No more, I suspect. In the Washington Post article I referenced above, a Romney aide named Stuart Stevens who is traveling with the candidate is quoted as telling reporters, “He has a tendency to speak his mind and to say what he believes, and whenever you do that, there will be those that disagree with you, and there will be those that agree with you.  That’s what he’s done in these situations. I think people like that. I think that this idea that you have to not speak your mind is something that’s not very appealing to people.”

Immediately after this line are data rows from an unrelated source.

(* ===== verification/_CoqProject ===== *)
-Q . S2P
Prelude.v
StdMap.v
Message.v
NodeStore.v
BeTree.v
Iterator.v
MessageSem.v
Tree.v
NodeLemmas.v
SplitProof.v
SplitForest.v
Grown.v
FlushNode.v
FlushProof.v
QueryProof.v
Live.v
Listing.v
NextProof.v
Merge.v
MergeProof.v
Serialize.v
BackingStore.v
SwapSpace.v
SwapSpaceProof.v
Pointers.v
PointersProof.v
NodeCodec.v
NodeTypes.v
Dictionary.v
Transparency.v
IteratorProof.v
FKey.v
Config.v
ConfigProof.v
ConfigMemory.v
StorageRpc.v
StorageRpcProof.v
Transport.v
TransportProof.v
TransportCalls.v
StorageClient.v
TransportFrame.v
ClientCalls.v
Loopback.v
ServerLoop.v
Driver.v
StoreFrame.v
DriverProof.v
TreeProperties.v
Concrete.v
Witnesses.v
MergeWitness.v
Lifetime.v
Log.v
LogProof.v
Programs.v
Requests.v
Traffic.v
ProgramsProof.v
FKeyTree.v
Startup.v
StartupProof.v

One problem with this is that Romney has a habit of only rarely speaking his mind and, instead, of speaking what he thinks is the mind of the political constituency he’s targeting at the moment—and that on this trip he did both, and both revealed serious incompetence.  People find unappealing this idea that you have to not speak your mind.  But they also find unappealing this idea that you don’t know when it’s inappropriate to speak your mind, and that you don’t consider or don’t even recognize, the potential consequences of what you say and where, and in what context, you say it. 

I suspect that people will find it unappealing that if this candidate appears so lacking in judgment or so utterly self-interested that he either didn’t recognize or didn’t care about the obvious international implications of his comments, he is unlikely to possess the judgment to recognize the consequences of his decisions in economic policy—or to care about the broader consequences for the country.  His interests are narrow and they correspond to those of the Koch brothers and of the private equity set.  And, whether by design or unconcern or simple cluelessness, nothing else will matter to him.

In other words, you don’t borrow what you can’t pay back, except to increase military expenditures—in part to enable the wars that Romney seems to want to get us into or that he may accidentally precipitate, and in part as his preferred version of crony capitalism and Keynesian economics—and to ensure an ever-lower tax rate for the wealthy.  And Poland—which (surely) has a more progressive tax code than the U.S. does (what is Poland’s top tax rate, anyway?), and which probably has national universal health insurance, and which has a strong labor movement and surely more-regulated financial institutions than ours, and which didn’t experience a crazy housing and private-debt boom and bust in the last decade, and whose government likely spends a good deal on infrastructure projects—is a reminder that the principles of free enterprise can propel an economy and transform a society. 

Just like our country was, back in the era that Romney says was anti-free-enterprise.  Those high tax rates, and all that regulation of banks and industry back then, y’know.